The answer must consist only of the lines from the line with "2024-12-31 is dropped" to the line with "mcd12 [frame_end_date] = [] /\", both included, exactly as they stand below.
(Beginning of The data)
(* ------------------------------------------------------------------ *)
(** ** Reading an image back *)

(** [request_image] records [path / NNNNNN] (the current counter) in
    [file_path] before it opens the file, so the attribute is set even when
    the call fails.  When the file is there, [show] opens it and hands the
    image to [imshow]; when it is not, both methods raise [OSError] and
    nothing is shown. *)
Theorem request_image_and_show (w : World) :
  let file := Path_truediv (path (self w)) (format_06 (img_number (self w))) in
  file_path (self (snd (call RequestImage w))) = Some file /\
  match Image_open (sent (trace w)) file with
  | Some img =>
      fst (call RequestImage w) = Val (RImage img) /\
      fst (call Show w) = Val RNone /\
      emitted (call Show) w = [Opened file; Imshow img]
  | None =>
      fst (call RequestImage w) = Raise OSError /\
      fst (call Show w) = Raise OSError /\
      emitted (call Show) w = [Opened file]
  end.
Proof.
  intros file. unfold emitted, file. unfold_call.
  destruct (Image_open _ _); cbn; rewrite <- ?app_assoc, skipn_length_app;
    auto.
Qed.

(* ------------------------------------------------------------------ *)
(** ** What goes on the wire *)

(** Apart from [send_and_wait], whose address is the caller's, every
    message an operation sends has one of the eleven addresses with the
    payload shape that belongs to it: the dummy [0.0] for the three
    requests and for [/reset], one float for moving and turning, one text
    for [/save/image] and [/screenshot], a list of three floats for
    [/set/location], a list of three items ending in a float for
    [/set/rotation]. *)
Theorem messages_have_wire_shape (o : op) (w : World) :
  is_send_and_wait o = false ->
  Forall (fun e => event_shape e = true) (emitted (call o) w).
Proof.
  intros Ho. destruct o; try discriminate Ho; clear Ho;
    unfold emitted; unfold_call; break_call;
    rewrite <- ?app_assoc; rewrite ?skipn_length_app, ?skipn_all;
    repeat constructor.
Qed.

(* ------------------------------------------------------------------ *)
(** ** The attributes of the session *)

(** Only [init_osc] (the server, the client and the thread), [save_image]
    (the counter) and [request_image], also through [show] (the
    [file_path] attribute), assign anything in the session: every other
    operation leaves all its attributes as they were, whether it returns,
    raises or blocks. *)
Theorem session_frame (o : op) (w : World) :
  mutates o = false -> self (snd (call o w)) = self w.
Proof.
  intros Ho. destruct o; try discriminate Ho; clear Ho.
  all: unfold_call; break_call; reflexivity.
Qed.
(** Within the ceiling the three areas are the three counts, each cell
    worth a quarter of a square kilometre. *)
Lemma areas_of_frame frame :
  roi_pixel_count maranhao 500 frame <= 10 ^ 13 ->
  forestAreaKm2 (clip (Some frame) maranhao) =
    Val (inject_Z (matched_pixel_count Forest maranhao 500 frame) * 0.25)%Q /\
  savannaAreaKm2 (clip (Some frame) maranhao) =
    Val (inject_Z (matched_pixel_count Savanna maranhao 500 frame) * 0.25)%Q /\
  cropAreaKm2 (clip (Some frame) maranhao) =
    Val (inject_Z (matched_pixel_count Agriculture maranhao 500 frame) * 0.25)%Q.
Proof.
  intros Hmax. apply Z.ltb_ge in Hmax.
  unfold forestAreaKm2, savannaAreaKm2, cropAreaKm2.
  rewrite forestPixelCount_frame, savannaCount_frame, cropCount_frame, Hmax.
  repeat split.
Qed.

Lemma matched_count_nonneg codes g s frame :
  0 <= matched_pixel_count codes g s frame.
Proof. unfold matched_pixel_count. lia. Qed.

Lemma filter_cons_count {A} (f : A -> bool) x l :
  Z.of_nat (length (List.filter f (x :: l))) =
  Z_of_bool (f x) + Z.of_nat (length (List.filter f l)).
Proof. simpl. destruct (f x); simpl length; unfold Z_of_bool; lia. Qed.

(** A cell is counted for at most one group, and only inside the region. *)
Lemma matches_at_most_one g p :
  Z_of_bool (matches Forest g p) + Z_of_bool (matches Savanna g p)
  + Z_of_bool (matches Agriculture g p) <= Z_of_bool (inside g p).
Proof.
  unfold matches. destruct (inside g p); simpl andb; [|simpl; lia].
  destruct (value p) as [c|]; [|simpl; lia].
  exact (groups_disjoint c).
Qed.

Lemma matched_counts_le_roi g ps :
  Z.of_nat (length (List.filter (matches Forest g) ps))
  + Z.of_nat (length (List.filter (matches Savanna g) ps))
  + Z.of_nat (length (List.filter (matches Agriculture g) ps))
  <= Z.of_nat (length (List.filter (inside g) ps)).
Proof.
  induction ps as [|p ps IH]; [simpl; lia|].
  rewrite !filter_cons_count.
  pose proof (matches_at_most_one g p). lia.
Qed.

Lemma in_group_app g1 g2 c :
  in_group (g1 ++ g2) c = in_group g1 c || in_group g2 c.
Proof. unfold in_group. apply existsb_app. Qed.

(** A cell outside a group leaves the group's count as it was. *)
Lemma matched_count_add_pixel codes g s p c frame :
  value p = Some c -> in_group codes c = false ->
  matched_pixel_count codes g s (add_pixel p frame) =
  matched_pixel_count codes g s frame.
Proof.
  intros Hv Hc. unfold matched_pixel_count. simpl grid.
  rewrite filter_cons_count. unfold matches at 1.
  rewrite Hv, Hc, andb_false_r. reflexivity.
Qed.

Lemma roi_count_add_pixel g s p frame :
  roi_pixel_count g s frame <= roi_pixel_count g s (add_pixel p frame).
Proof.
  unfold roi_pixel_count, region_pixels. simpl grid.
  rewrite filter_cons_count. destruct (inside g p); simpl; lia.
Qed.

Lemma mask_at_zip_map op f1 f2 img s i p c :
  grid img s !! i = Some p -> value p = Some c ->
  mask_at (Val (zip_image op (map_image f1 img) (map_image f2 img))) s i =
  Some (op (f1 c) (f2 c)).
Proof.
  intros Hi Hv. unfold mask_at. rewrite grid_zip_map.
  change (map ?f ?l) with (f <$> l).
  rewrite list_lookup_fmap, Hi. simpl. now rewrite Hv.
Qed.

End AreaFacts.

(** ** Properties of the script *)
Section Properties.
Import Calendar CalendarFacts EE Script Spec Cells Samples.
Import DateFacts BatchFacts RasterFacts AreaFacts.

(** C10: the calendar-year filter of the analysis path and the date
    interval of the export path pick the same frame, for every year and
    every collection; in particular both functions of the script work on
    the same clipped frame. *)
Theorem year_selection_methods_agree (c : ImageCollection) (y : Z) :
  first (filter (Filter_calendarRange_year y y) c) =
  first (filterDate (Date_fromYMD y 1 1)
                    (Date_advance_year 1 (Date_fromYMD y 1 1)) c)
  /\ (forall catalog, analysisImage catalog y = exportImage catalog y).
Proof.
  assert (Hsame : forall c' : ImageCollection,
    filter (Filter_calendarRange_year y y) c' =
    filterDate (Date_fromYMD y 1 1)
               (Date_advance_year 1 (Date_fromYMD y 1 1)) c').
  { intros c'. unfold filter, filterDate. apply filter_ext.
    intros img. apply year_filters_agree. }
  split.
  - now rewrite Hsame.
  - intros catalog. unfold analysisImage, exportImage. cbv zeta.
    now rewrite Hsame.
Qed.

(** C9, as the code has it: the date filter keeps the half-open period
    from the start instant (included) to the end instant (excluded); for
    the script's collection these are 2001-01-01 and 2024-12-31. *)
Theorem filterDate_half_open (start end_ : Date) (c : ImageCollection)
    (img : Image) :
  (In img (filterDate start end_ c) <->
   In img c /\ start <= time_start img < end_)
  /\ (In img (mcd12 c) <->
      In img c /\
      Date_fromYMD 2001 1 1 <= time_start img < Date_fromYMD 2024 12 31).
Proof. split; apply filterDate_In. Qed.

(** C9 fails as stated: a frame acquired exactly on the end date
    2024-12-31 is dropped by the script's date filter, while the frame of
    2024-01-01 is kept. *)
Lemma end_date_frame_excluded :
  time_start frame_end_date = Date_fromYMD 2024 12 31 /\
  mcd12 [frame_end_date] = [] /\
  mcd12 [frame2024; frame_end_date] = [frame2024].
Proof. repeat split. Qed.

(** C1, as the code has it: the first frame of the year filter is a
    frame of the catalogue whose year is the requested one, or null when
    no frame matches; the null is handed on unchecked, so that the clip,
    every reduction printed by the analysis and the exported image all
    evaluate to the error "Image.clip: Parameter 'input' is required". *)
Theorem year_frame_or_late_failure (catalog : ImageCollection) (y : Z) :
  match first (filter (Filter_calendarRange_year y y) (mcd12 catalog)) with
  | Some frame =>
      In frame catalog /\ Date_year (time_start frame) = y /\
      analysisImage catalog y = Val (clip_image maranhao frame) /\
      exportImage catalog y = Val (clip_image maranhao frame)
  | None =>
      (forall frame, In frame (mcd12 catalog) ->
                     Date_year (time_start frame) <> y) /\
      analysisImage catalog y = Err (NullInput "Image.clip") /\
      histogram (analysisImage catalog y) = Err (NullInput "Image.clip") /\
      forestPixelCount (analysisImage catalog y) = Err (NullInput "Image.clip") /\
      forestAreaKm2 (analysisImage catalog y) = Err (NullInput "Image.clip") /\
      savannaAreaKm2 (analysisImage catalog y) = Err (NullInput "Image.clip") /\
      cropAreaKm2 (analysisImage catalog y) = Err (NullInput "Image.clip") /\
      exportImage catalog y = Err (NullInput "Image.clip")
  end.
Proof.
  assert (Hexp : exportImage catalog y = analysisImage catalog y).
  { unfold analysisImage, exportImage. cbv zeta. f_equal. f_equal.
    unfold filter, filterDate. apply filter_ext.
    intros img. symmetry. apply year_filters_agree. }
  rewrite Hexp. unfold analysisImage.
  destruct (first (filter (Filter_calendarRange_year y y) (mcd12 catalog)))
    as [frame|] eqn:Hfirst.
  - apply first_In in Hfirst. unfold filter in Hfirst.
    apply filter_In in Hfirst as [Hin Hy].
    apply filterDate_In in Hin as [Hin _].
    apply calendarRange_year_true in Hy. repeat split; assumption.
  - apply first_None in Hfirst. repeat split.
    intros frame Hin Hy.
    assert (Hf : In frame (filter (Filter_calendarRange_year y y) (mcd12 catalog))).
    { unfold filter. apply filter_In. split; [exact Hin|].
      now apply calendarRange_year_true. }
    rewrite Hfirst in Hf. exact Hf.
Qed.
(End of The data)
### Solution for this exercise
    2024-12-31 is dropped by the script's date filter, while the frame of
    2024-01-01 is kept. *)
Lemma end_date_frame_excluded :
  time_start frame_end_date = Date_fromYMD 2024 12 31 /\
  mcd12 [frame_end_date] = [] /\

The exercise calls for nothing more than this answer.